> [SUPPLIED DATA]:
(* ===== verification/PostgresExample.v ===== *)
(** * A concrete run of the PostgreSQL ledger engine

    With SHA-256 computed: a request admitted, dispatched, settled provisionally
    above its quote, and carried by a rollover to the next day; a sweep of an
    expired request; an event named after another request. Every database of the
    run is computed once from the one before; the witnesses apply the theorems of
    [PostgresProperties] to them. *)

From Stdlib Require Import ZArith Lia Ascii String.
From stdpp Require Import base gmap strings list pretty.
From S2P Require Import Prelude Digest GoTime Api Json JsonDecode Pricing Calibration Routes AdmissionPolicy Ledger LedgerProofs Cohorts Engine EngineProofs EngineInvariants EngineProperties EngineExample Wire AuditChain WorkQueue Postgres PostgresBooks PostgresLedger PostgresProofs PostgresProperties.

Open Scope string_scope.
Open Scope list_scope.
Open Scope Z_scope.
Open Scope go_scope.

#[local] Existing Instance go_crypto.
#[local] Existing Instance RoutesExample.platform.

Module PostgresExample.
#[export] Instance in_order : Postgres := fun ids => ids.
#[export] Instance in_order_laws : PostgresLaws.
Proof. intros l. reflexivity. Qed.

Definition process (now : Time) : PostgresEngine :=
  Build_PostgresEngine now now "key-1" EngineExample.key (EngineExample.digit "4") None.
Definition today : PostgresEngine := process PricingExample.now.
Definition tomorrow : PostgresEngine := process (PricingExample.now + Day).

Definition first_attempt (id : string) (seen d : database) : (AdmitResponse * database) + failure :=
  admitOnce today (AdmissionExample.request id) AdmissionExample.budget AdmissionExample.routing AdmissionExample.candidates seen d.
Definition after {A} (out : (A * database) + failure) : database := match out with inl (_, d) => d | inr _ => empty_database end.
Definition no_answer : AdmitResponse := responseForReservation zero_reservation ReasonDuplicateRequest.
Definition dispatch (event status : string) : event_call :=
  EventDispatch (Build_DispatchRequest "req-1" event "red" "wl-1" "req-1:attempt:1"
    (route_SnapshotHash (cand_RouteSnapshot RoutesExample.candidate)) status "red" "wl-1").
Definition settlement_event (event : string) (calls version : Z) (predecessor : string) (final : bool) : event_call :=
  EventSettle (EngineExample.settlement event calls version predecessor final).

(** The run. *)
Definition admission : (AdmitResponse * database) + failure := Eval vm_compute in first_attempt "req-1" empty_database empty_database.
Definition admitted : database := Eval vm_compute in after admission.
Definition response : AdmitResponse := Eval vm_compute in match admission with inl (resp, _) => resp | inr _ => no_answer end.
Definition claimed : database := Eval vm_compute in (event_once today (dispatch "d1" DispatchClaimed) admitted).1.
Definition delivered : database := Eval vm_compute in (event_once today (dispatch "d2" DispatchDelivered) claimed).1.
Definition provisional : event_call := settlement_event "s1" 4 1 "" false.
Definition settled : database := Eval vm_compute in (event_once today provisional delivered).1.
Definition rolled : database := Eval vm_compute in after (liability_tx tomorrow "red" settled).
Definition closed : database := Eval vm_compute in (event_once tomorrow (settlement_event "s2" 4 2 "s1" true) rolled).1.

(** An event named after another request, and a sweep after the expiry. *)
Definition shadowed : database := Eval vm_compute in (event_once today (dispatch "reserve:req-2" DispatchClaimed) admitted).1.
Definition later : database := Eval vm_compute in (event_once tomorrow (dispatch "d2" DispatchDelivered) shadowed).1.
Definition shadow : Entry := Eval vm_compute in List.nth 1 (as_events (db_audit shadowed)) zero_entry.
Definition sweep_time : Time := PricingExample.now + Hour.
Definition swept : database := Eval vm_compute in after (reconcileExpiredOnce today sweep_time admitted).
Definition swept_records : list ReconciliationRecord := Eval vm_compute in
  match reconcileExpiredOnce today sweep_time admitted with inl (out, _) => out | inr _ => [] end.

(** The row of the request and the amounts of its tenant. *)
Definition row_of (d : database) : Reservation := default zero_reservation (db_reservations d !! "req-1").
Definition amounts_of (d : database) : option (Z * Z * Z * Z) :=
  (fun t => (tenant_ReservedMicros t, tenant_SettledMicros t, tenant_CarriedAdjustmentMicros t, tenant_ActiveReservations t))
  <$> db_tenants d !! "red".

Example admitted_amounts : amounts_of admitted = Some (82500, 0, 0, 1).
Proof. vm_compute. reflexivity. Qed.
Example settled_amounts : amounts_of settled = Some (0, 100000, 0, 1).
Proof. vm_compute. reflexivity. Qed.
Example rolled_amounts : amounts_of rolled = Some (100000, 0, 0, 1).
Proof. vm_compute. reflexivity. Qed.
Example closed_amounts : amounts_of closed = Some (0, 0, 0, 0).
Proof. vm_compute. reflexivity. Qed.
Example swept_amounts : amounts_of swept = Some (0, 0, 0, 0).
Proof. vm_compute. reflexivity. Qed.
Example settled_starts : initSchema_checks settled = None.
Proof. vm_compute. reflexivity. Qed.
Example rolled_does_not_start : initSchema_checks rolled = Some "reservation hold exceeds ceiling".
Proof. vm_compute. reflexivity. Qed.

(** The run commits. *)
Lemma admission_ok : admitOnce today (AdmissionExample.request "req-1") AdmissionExample.budget AdmissionExample.routing
  AdmissionExample.candidates empty_database empty_database = inl (response, admitted).
Proof. vm_compute. reflexivity. Qed.
Lemma commit_admitted : commit empty_database admitted.
Proof. eapply commit_admit; [reflexivity | exact admission_ok]. Qed.
Lemma commit_next e c d d' : (event_once e c d).1 = d' -> commit d d'.
Proof. intros <-. eapply commit_event, surjective_pairing. Qed.
Lemma commit_claimed : commit admitted claimed.
Proof. apply (commit_next today (dispatch "d1" DispatchClaimed)). vm_compute. reflexivity. Qed.
Lemma commit_delivered : commit claimed delivered.
Proof. apply (commit_next today (dispatch "d2" DispatchDelivered)). vm_compute. reflexivity. Qed.
Lemma commit_settled : commit delivered settled.
Proof. apply (commit_next today provisional). vm_compute. reflexivity. Qed.
Definition liability_answer : LiabilityResponse := Eval vm_compute in
  match liability_tx tomorrow "red" settled with inl (out, _) => out | inr _ => Build_LiabilityResponse "" 0 0 0 0 0 "" 0 end.
Lemma commit_rolled : commit settled rolled.
Proof. eapply (commit_liability _ tomorrow "red" liability_answer). vm_compute. reflexivity. Qed.
Lemma commit_shadowed : commit admitted shadowed.
Proof. apply (commit_next today (dispatch "reserve:req-2" DispatchClaimed)). vm_compute. reflexivity. Qed.
Lemma commit_later : commit shadowed later.
Proof. apply (commit_next tomorrow (dispatch "d2" DispatchDelivered)). vm_compute. reflexivity. Qed.
Lemma sweep_ok : reconcileExpiredOnce today sweep_time admitted = inl (swept_records, swept).
Proof. vm_compute. reflexivity. Qed.

Lemma reached_admitted : stored admitted.
Proof. exact (rtc_once _ _ commit_admitted). Qed.
Lemma reached_delivered : stored delivered.
Proof. exact (reached_step _ _ (reached_step _ _ reached_admitted commit_claimed) commit_delivered). Qed.
Lemma reached_settled : stored settled.
Proof. exact (reached_step _ _ reached_delivered commit_settled). Qed.
Lemma reached_rolled : stored rolled.
Proof. exact (reached_step _ _ reached_settled commit_rolled). Qed.
Lemma reached_shadowed : stored shadowed.
Proof. exact (reached_step _ _ reached_admitted commit_shadowed). Qed.
End PostgresExample.
Import PostgresExample.

Lemma stored_books_balance_witness :
  tenant_aggregates rolled "red" (default (zero_tenant 0) (db_tenants rolled !! "red")) = true /\
  ~ (forall id r, db_reservations rolled !! id = Some r -> 0 < res_VerifiedOutputCapTokens r /\ res_AdmissionFingerprint r <> ""%string /\
      (state_is (res_State r) StateFinalized || state_is (res_State r) StateLateFinalized = true \/ ~ overdrawn r)).
Proof.
  destruct (stored_books_balance rolled reached_rolled) as (H1 & _ & H3). split.
  - apply H1. vm_compute. reflexivity.
  - intros Hall. apply H3 in Hall. vm_compute in Hall. discriminate Hall.
Defined.

(** The process dies after the commit of the settlement and its client asks again. *)
Lemma stored_events_apply_once_witness : exists r, db_reservations rolled !! "req-1" = Some r /\
  event_once tomorrow provisional rolled
  = (rolled, (withTransitionMetadata (scanned r) (res_State r) false, ReasonSettlementDuplicate, None)).
Proof.
  apply (stored_events_apply_once ReplyLost today provisional delivered settled rolled tomorrow).
  - exact reached_delivered.
  - vm_compute. reflexivity.
  - vm_compute. reflexivity.
  - vm_compute. eexists. reflexivity.
  - exact (rtc_once _ _ commit_rolled).
Defined.

Lemma stored_admission_within_budget_witness :
  exists row t, admission_stored today (AdmissionExample.request "req-1") AdmissionExample.budget response admitted row t.
Proof.
  pose proof (stored_admission_within_budget today (AdmissionExample.request "req-1") AdmissionExample.budget
    AdmissionExample.routing AdmissionExample.candidates empty_database empty_database response admitted
    (rtc_refl _ _) (reflexivity _) (lookup_empty _) admission_ok) as Has.
  rewrite bool_decide_true in Has by (vm_compute; reflexivity). exact Has.
Defined.


Lemma foreign_event_blocks_admission_witness : db_reservations later !! "req-2" = None.
Proof.
  apply (foreign_event_blocks_admission shadowed later "req-2" shadow).
  - exact reached_shadowed.
  - apply (list_elem_of_lookup_2 _ 1). vm_compute. reflexivity.
  - vm_compute. reflexivity.
  - vm_compute. reflexivity.
  - exact (rtc_once _ _ commit_later).
Defined.

(** The blocked request would be admitted on a database without the event. *)
Definition decision_of (out : (AdmitResponse * database) + failure) : Decision + failure :=
  match out with inl (resp, _) => inl (resp_Decision resp) | inr f => inr f end.
Example req_2_admitted_alone : decision_of (first_attempt "req-2" empty_database empty_database) = inl DecisionAdmit.
Proof. vm_compute. reflexivity. Qed.
Example req_2_refused : decision_of (first_attempt "req-2" shadowed shadowed) = inr (UniqueViolation "insertion into govar_audit_events rejected").
Proof. vm_compute. reflexivity. Qed.

Lemma stored_audits_verify_witness :
  validateStoredTenantAudits rolled = None /\ as_events (db_audit settled) `prefix_of` as_events (db_audit rolled).
Proof. exact (stored_audits_verify settled rolled reached_settled (rtc_once _ _ commit_rolled)). Defined.

Lemma stored_expiry_sweep_witness :
  res_ResidualHoldMicros (row_of swept) = 0 /\ reconcileExpiredOnce tomorrow sweep_time swept = inl ([], swept).
Proof.
  destruct (stored_expiry_sweep today tomorrow sweep_time admitted swept_records swept reached_admitted sweep_ok) as [_ H2].
  split; [vm_compute; reflexivity | exact H2].
Defined.

(** A call whose first attempt the server aborts. *)
Definition aborted_once : circumstances :=
  Build_circumstances (fun _ => today) (fun i => if (i =? 0)%nat then Aborted else Answered) (fun _ d => d).
Lemma served_settled : served delivered settled.
Proof.
  assert (E : serve_client aborted_once (CallPgSettle (EngineExample.settlement "s1" 4 1 "" false)) delivered = settled) by (vm_compute; reflexivity).
  rewrite <- E. exact (served_call delivered aborted_once (CallPgSettle _) (fun _ d => rtc_refl _ d) I).
Qed.

Lemma postgres_refines_ledger_witness :
  stored settled /\ rtc ledger_move ∅ (accounts delivered) /\ rtc ledger_move (accounts delivered) (accounts settled).
Proof. exact (postgres_refines_ledger delivered settled reached_delivered served_settled). Defined.

Lemma waited_alone k i d : waited (fun _ d => d) k i d = d.
Proof. revert i. by induction k; cbn [waited]. Qed.

Lemma retries_take_effect_once_witness : exists k, (k <= 2)%nat /\
  PgSettle (cir_engine aborted_once) (cir_fates aborted_once) (cir_others aborted_once)
    (EngineExample.settlement "s1" 4 1 "" false) delivered
  = event_attempt (cir_fates aborted_once k) (event_once today provisional) delivered.
Proof.
  destruct (retries_take_effect_once aborted_once provisional (fun _ d => d) (AdmissionExample.request "req-1") AdmissionExample.budget
    AdmissionExample.routing AdmissionExample.candidates delivered) as [(k & Hk & E) _].
  exists k. split; [exact Hk|]. unfold PgSettle.
  assert (Ev : validateSettleRequest (EngineExample.settlement "s1" 4 1 "" false) = None) by (vm_compute; reflexivity).
  assert (Ew : waited (cir_others aborted_once) k 0 delivered = delivered) by exact (waited_alone k 0 delivered).
  rewrite Ew in E. rewrite Ev. exact E.
Defined.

> [WORK ORDER]:
In the listing above, find the line containing "admitOnce today (AdmissionExample.request id)" and the line containing "(cand_RouteSnapshot RoutesExample.candidate)) status", then quote both, plus every line between them, exactly as written.

> [FINISHED EXERCISE]:
  admitOnce today (AdmissionExample.request id) AdmissionExample.budget AdmissionExample.routing AdmissionExample.candidates seen d.
Definition after {A} (out : (A * database) + failure) : database := match out with inl (_, d) => d | inr _ => empty_database end.
Definition no_answer : AdmitResponse := responseForReservation zero_reservation ReasonDuplicateRequest.
Definition dispatch (event status : string) : event_call :=
  EventDispatch (Build_DispatchRequest "req-1" event "red" "wl-1" "req-1:attempt:1"
    (route_SnapshotHash (cand_RouteSnapshot RoutesExample.candidate)) status "red" "wl-1").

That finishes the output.